Design, synthesis and anti-melanogenic effect of cinnamamide derivatives
Ullah, Sultan,Park, Yujin,Ikram, Muhammad,Lee, Sanggwon,Park, Chaeun,Kang, Dongwan,Yang, Jungho,Akter, Jinia,Yoon, Sik,Chun, Pusoon,Moon, Hyung Ryong
, p. 5672 - 5681 (2018/10/24)
Pigmentation disorders are attributed to excessive melanin which can be produced by tyrosinase. Therefore, tyrosinase is supposed to be a vital target for the treatment of disorders associated with overpigmentation. Based on our previous findings that an (E)-β-phenyl-α,β-unsaturated carbonyl scaffold can play a key role in the inhibition of tyrosinase activity, and the fact that cinnamic acid is a safe natural substance with a scaffolded structure, it was speculated that appropriate cinnamic acid derivatives may exhibit potent tyrosinase inhibitory activity. Thus, ten cinnamamides were designed, and synthesized by using a Horner-Emmons olefination as the key step.
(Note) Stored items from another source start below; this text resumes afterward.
Definition bind {F A B} (m : M F A) (k : A → M F B) : M F B :=
  λ w, match m w with
       | (inr a, w') => k a w'
       | (inl e, w') => (inl e, w')
       end.

Notation "x <- m ;; k" := (bind m (λ x, k))
  (at level 20, m at level 99, k at level 200, only parsing).
Notation "m ;;; k" := (bind m (λ _, k))
  (at level 100, k at level 200, right associativity, only parsing).

Definition lift {F A} (r : exn + A) : M F A := λ w, (r, w).

Definition load {F} (l : loc) : M F (DataFrame F) :=
  λ w, match heap w !! l with
       | Some df => (inr df, w)
       | None => (inl Dangling, w)
       end.

Definition alloc {F} (df : DataFrame F) : M F loc :=
  λ w, (inr (length (heap w)), mkWorld (heap w ++ [df]) (output w)).

Definition store {F} (l : loc) (df : DataFrame F) : M F unit :=
  λ w, (inr tt, mkWorld (<[l := df]> (heap w)) (output w)).

Definition emit {F} (e : event F) : M F unit :=
  λ w, (inr tt, mkWorld (heap w) (output w ++ [e])).

(** ** pandas and NumPy on a column *)

Section Columns.
Context {F : Type} `{Scalar F}.

(** pandas skips NaN ([skipna = True]) by putting zero in its place. *)
Definition nan_to_zero (x : F) : F := if f_isnan x then f_zero else x.

(** [Series.sum()] hands the values, NaN replaced, to [ndarray.sum()],
    which adds a contiguous array in NumPy's pairwise order.  Up to 128
    values: fewer than eight are added to zero one after the other; from
    eight on, eight accumulators start as the first eight values, take the
    following values eight at a time, are added as a tree, and the values
    left over are added to the result one after the other. *)
Definition lanes : Type := F * F * F * F * F * F * F * F.

Fixpoint add_blocks (r : lanes) (a : list F) : lanes * list F :=
  match a with
  | a0 :: a1 :: a2 :: a3 :: a4 :: a5 :: a6 :: a7 :: a' =>
      let '(r0, r1, r2, r3, r4, r5, r6, r7) := r in
      add_blocks (f_add r0 a0, f_add r1 a1, f_add r2 a2, f_add r3 a3,
                  f_add r4 a4, f_add r5 a5, f_add r6 a6, f_add r7 a7) a'
  | _ => (r, a)
  end.

Definition lanes_all (P : F → Prop) (r : lanes) : Prop :=
  let '(r0, r1, r2, r3, r4, r5, r6, r7) := r in
  P r0 ∧ P r1 ∧ P r2 ∧ P r3 ∧ P r4 ∧ P r5 ∧ P r6 ∧ P r7.

Definition sum_lanes (r : lanes) : F :=
  let '(r0, r1, r2, r3, r4, r5, r6, r7) := r in
  f_add (f_add (f_add r0 r1) (f_add r2 r3))
        (f_add (f_add r4 r5) (f_add r6 r7)).

Definition sum_block (a : list F) : F :=
  match a with
  | a0 :: a1 :: a2 :: a3 :: a4 :: a5 :: a6 :: a7 :: a' =>
      let '(r, rest) := add_blocks (a0, a1, a2, a3, a4, a5, a6, a7) a' in
      foldl f_add (sum_lanes r) rest
  | _ => foldl f_add f_zero a
  end.

(** More than 128 values are split in two, the first part of a length that
    is a multiple of eight, and the sums of the parts are added.  [depth]
    bounds the splits; a part is shorter than the whole, so the length of
    the array is depth enough ([pairwise_sum_depth]). *)
Fixpoint pairwise_sum (depth : nat) (a : list F) : F :=
  match depth with
  | S depth' =>
      if 128 <? length a then
        let n2 := length a / 2 - (length a / 2) mod 8 in
        f_add (pairwise_sum depth' (take n2 a))
              (pairwise_sum depth' (drop n2 a))
      else sum_block a
  | 0 => sum_block a
  end.

(** The reduction starts from the identity of the addition and adds the
    pairwise sum of the whole array to it. *)
Definition ndarray_sum (a : list F) : F :=
  f_add f_zero (pairwise_sum (length a) a).

(** [Series.sum()], with [skipna = True] and [min_count = 0]. *)
Definition series_sum (col : list F) : F :=
  ndarray_sum (nan_to_zero <$> col).

(** [Series / scalar] *)
Definition series_div (col : list F) (d : F) : list F :=
  (λ x, f_div x d) <$> col.

Fixpoint cumsum_from (acc : F) (col : list F) : list F :=
  match col with
  | [] => []
  | x :: col' => f_add acc x :: cumsum_from (f_add acc x) col'
  end.

(** [ndarray.cumsum()]: [out[0] = a[0]], [out[i] = out[i-1] + a[i]]. *)
Definition ndarray_cumsum (col : list F) : list F :=
  match col with
  | [] => []
  | x :: col' => x :: cumsum_from x col'
  end.

(** The sum of a run of values, added one after the other from the left. *)
Definition sum_from_left (col : list F) : F :=
  match col with
  | [] => f_zero
  | x :: col' => foldl f_add x col'
  end.

(** [np.cumsum(series)] is [series.cumsum()]: NaN is zero to the running
    sum and stays NaN in its own place. *)
Definition np_cumsum (col : list F) : list F :=
  zip_with (λ x c, if f_isnan x then x else c)
           col (ndarray_cumsum (nan_to_zero <$> col)).

Fixpoint where_from (i : nat) (col : list F) (t : F) : list nat :=
  match col with
  | [] => []
  | c :: col' =>
      if f_gtb c t then i :: where_from (S i) col' t
      else where_from (S i) col' t
  end.

(** [np.where(series > t)]: the positions where the comparison is true,
    ascending. *)
Definition np_where_gt (col : list F) (t : F) : list nat :=
  where_from 0 col t.

(** [np.min]: the least element; no identity, so an empty input raises. *)
Definition np_min (l : list nat) : exn + nat :=
  match l with
  | [] => inl (ValueError
      "zero-size array to reduction operation minimum which has no identity")
  | i :: l' => inr (foldl Nat.min i l')
  end.

(** *** Frames *)

Definition col_feature (df : DataFrame F) : list string := feature <$> df.

Definition col_importance (df : DataFrame F) : list F := importance <$> df.

(** [df['importance_normalized']], a [KeyError] when the column is not
    there. *)
Definition col_importance_normalized (df : DataFrame F) : option (list F) :=
  mapM importance_normalized df.

Definition col_cumulative_importance (df : DataFrame F) : option (list F) :=
  mapM cumulative_importance df.

Definition col_index (df : DataFrame F) : list Z := label <$> df.

Definition set_importance_normalized (r : Row F) (v : F) : Row F :=
  mkRow (label r) (feature r) (importance r) (Some v)
        (cumulative_importance r).

Definition set_cumulative_importance (r : Row F) (v : F) : Row F :=
  mkRow (label r) (feature r) (importance r) (importance_normalized r)
        (Some v).

(** Insertion into rows already in descending order: before the first row
    that is not greater, so after every earlier row of equal
    importance. *)
Fixpoint insert_desc (r : Row F) (rows : list (Row F)) : list (Row F) :=
  match rows with
  | [] => [r]
  | x :: rows' =>
      if f_gtb (importance r) (importance x) then r :: x :: rows'
      else x :: insert_desc r rows'
  end.

(** Rows by importance, greatest first.  Rows of equal importance keep the
    order they came in, which is what [nargsort] returns when NumPy sorts
    by insertion, as its quicksort does on short arrays.  The default
    [kind = 'quicksort'] promises no order among such rows: what is proved
    of the returned table holds for any order of them, and where the order
    matters the table is taken to have no two equal importances
    ([no_ties]). *)
Definition sort_desc (rows : list (Row F)) : list (Row F) :=
  foldl (λ sorted r, insert_desc r sorted) [] rows.

(** [sort_values('importance', ascending = False)] as [nargsort] orders the
    rows: the rows that have a value by that value, then the NaN rows
    ([na_position = 'last']) as they came. *)
Definition sort_values_importance_desc (df : DataFrame F) : DataFrame F :=
  sort_desc (filter (λ r, f_isnan (importance r) = false) df)
  ++ filter (λ r, f_isnan (importance r) = true) df.

Fixpoint relabel (i : nat) (df : DataFrame F) : DataFrame F :=
  match df with
  | [] => []
  | r :: df' =>
      mkRow (Z.of_nat i) (feature r) (importance r)
            (importance_normalized r) (cumulative_importance r)
      :: relabel (S i) df'
  end.

(** [reset_index(drop = True)]: the labels become [0 .. len - 1]. *)
Definition reset_index_drop (df : DataFrame F) : DataFrame F := relabel 0 df.

(** Two rows in descending order of importance. *)
Definition row_descending (a b : Row F) : Prop :=
  descending (importance a) (importance b).

(** A row whose importance is not NaN. *)
Definition has_value (r : Row F) : Prop := f_isnan (importance r) = false.

(** A column without ties: of two entries one is greater than the other.
    The order of its rows after a sort is then the same under every
    sorting algorithm. *)
Definition no_ties (col : list F) : Prop :=
  ∀ i j x y, i < j → col !! i = Some x → col !! j = Some y →
    f_gtb x y = true ∨ f_gtb y x = true.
Cinnamamides 4 (93.72% inhibition), 9 (78.97% inhibition), and 10 (59.09% inhibition) with either a 2,4-dihydroxyphenyl, or 4-hydroxy-3-methoxyphenyl substituent showed much higher mushroom tyrosinase inhibition at 25 μM than kojic acid (18.81% inhibition), used as a positive control. Especially, the two cinnamamides 4 and 9 having a 2,4-dihydroxyphenyl group showed the strongest inhibition. Docking simulation with tyrosinase revealed that these three cinnamamides, 4, 9, and 10, bind to the active site of tyrosinase more strongly than kojic acid. Cell-based experiments carried out using B16F10 murine skin melanoma cells demonstrated that all three cinnamamides effectively inhibited cellular tyrosinase activity and melanin production in the cells without cytotoxicity. There was a close correlation between cellular tyrosinase activity and melanin content, indicating that the inhibitory effect of the three cinnamamides on melanin production is mainly attributed to their capability for cellular tyrosinase inhibition. These results imply that cinnamamides having the (E)-β-phenyl-α,β-unsaturated carbonyl scaffolds are promising candidates for skin-lighting agents.